Peu importe que la rédaction
de la Constitution dure encore si c'est pour respecter la démocratie et la
sauvegarder en ce pays. D'ailleurs, le président de la République l'a dit dès
le départ sans avoir été écouté par personne : une constitution n'est pas un
jeu de gamins et sa rédaction peut et doit prendre des années, surtout si on
veut en faire un modèle du genre. Or, c'est ce que veut la Tunisie et ce qu'exige
son peuple !
Aussi, il est temps de
cesser la comédie et d'oser aller à l'essentiel. Qu'est-ce à dire sinon que de
se concentrer instamment sur le code électoral et la finalisation de la mise en
place de l'Instance indépendante des élections ?
Au lieu d'imaginer des
textes vicieux cachant une intention malicieuse, le mieux est de plancher sur
une formulation juridique judicieuse capable de sortir le pays de l'impasse
actuelle, lui permettant de différer l'adoption de la Constitution après la
finalisation des préparatifs des échéances majeures que sont les élections
futures et leur cadre quitte à ce que l'adoption de la constitution se fasse en
même temps ou dans la foulée de ces élections.
Juridiquement, cela est
possible du moment que le principe est désormais acquis sur la nature du régime
et le mode d'élection du président de la République. Rien n'empêche donc de
s'attaquer à la lourde charge de doter le pays, et ce toutes affaires cessantes,
d'une loi électorale et de mettre en fonctionnement l'Instance concernée pour
la mise en oeuvre du long processus électoral.

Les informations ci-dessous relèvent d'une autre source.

(** C33: no query makes the server build a huge answer.  For every request, with any
    parameters, every list of the answer is within its cap, and an announced count is
    the list's length; the node lists have as many rows as the engine is configured with
    nodes.  The error log answers at most 200 entries, whatever limit up to the
    documented 500 is asked for. *)
Theorem answers_bounded s clk d q r c :
  let given := siNodes (default (bareInfo (Version d)) (Info d)) in
  within (Z.of_nat (length given)) (serve ParseDuration s clk d q r c).2.2.
Proof.
  intros given. unfold serve. destruct (handler s r) as [code|to|h]; [done..|]. destruct h; try done; cbn [respond snd].
  - cbn. unfold rows_within. rewrite length_fmap. unfold given. destruct (Info d) as [i|]; [|done].
    cbn [default]. by destruct (String.eqb _ _).
  - unfold handleOverview. pose proof (Overview_within (clk 0%nat) c) as Ho. by destruct (Overview _ _) as [c' ov].
  - unfold handleConnections. set (opt := {| aLimit := _ |}).
    pose proof (ActiveSessions_length (clk 0%nat) opt c) as Hl.
    pose proof (limit_between (q "limit") 100 MaxLimit ltac:(unfold MaxLimit; lia)) as Hq.
    assert (active_limit opt = intParam (q "limit") 100 1 MaxLimit) as E.
    { unfold active_limit, opt. cbn [aLimit]. destruct (Z.leb_spec (intParam (q "limit") 100 1 MaxLimit) 0); [lia|done]. }
    destruct (ActiveSessions _ _ _) as [c' conns]. unfold within, rows_within. cbn in *. split; [done|lia].
  - unfold handleTraffic. destruct (Series _ _ _ _) as [c' points]. apply traffic_of_within.
  - unfold handleDomains, within, rows_within. cbn.
    pose proof (limit_between (q "limit") 50 MaxDomainLimit ltac:(unfold MaxDomainLimit; lia)) as Hq.
    split; [done|]. etransitivity; [apply Domains_length; lia|lia].
  - unfold handleRoutes. pose proof (limit_between (q "limit") 10 MaxDomainLimit ltac:(unfold MaxDomainLimit; lia)) as Hq.
    destruct (Overview _ _) as [c' ov]. cbn [snd within].
    destruct (routes_of_within (clk 1%nat) (intParam (q "limit") 10 1 MaxDomainLimit) ov c'); [lia|].
    unfold routes_within, rows_within in *. lia.
  - unfold handleDNS. pose proof (limit_between (q "limit") 20 MaxDomainLimit ltac:(unfold MaxDomainLimit; lia)) as Hq.
    cbn [within]. unfold rows_within. etransitivity; [apply DNSStats_length; lia|lia].
  - apply errors_within.
  - unfold handleNodes, within, rows_within. cbn. rewrite length_fmap. done.
  - unfold handleSnapshot. cbv zeta. destruct (Series _ _ _ _) as [c1 points].
    pose proof (Overview_within (clk 2%nat) c1) as Ho. destruct (Overview _ _) as [c2 ov].
    pose proof (ActiveSessions_length (clk 3%nat) {| aLimit := 200; aProto := ""; aDecision := ""; aHost := "" |} c2) as Hl.
    destruct (ActiveSessions _ _ _) as [c3 conns]. cbn [snd within ssStatus srInfo ssOverview ssTraffic ssDomains ssRoutes ssNodes ssErrors ssConnections ssDNS].
    split_and!; [apply Z.le_refl|exact Ho|apply traffic_of_within|apply Domains_length; lia|apply routes_of_within; lia|apply Z.le_refl|
                 apply Errors_length; lia|exact Hl|apply DNSStats_length; lia].
Qed.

Après, et seulement après et
en parallèle à la mise en marche du long dispositif électoral, il sera possible
de revenir sereinement et en toute quiétude à la Constitution pour ne pas
bâcler ce texte majeur ni le faire aux couleurs d'une formation politique et
sous son exclusif diktat.
De fait, il n'est aucun
empêchement juridique sérieux pour s'opposer à pareil chamboulement de l'ordre
de marche du pays vers la démocratie si l'intention politique est pure, dénuée
d'arrière-pensées partisanes et idéologiques.
Lançons donc au plus vite le
processus électoral et arrêtons de faire de l'achèvement de la rédaction un
préalable opportun pour lancer des initiatives machiavéliques et
antidémocratiques du genre de celle à laquelle on assiste actuellement à l'ANC.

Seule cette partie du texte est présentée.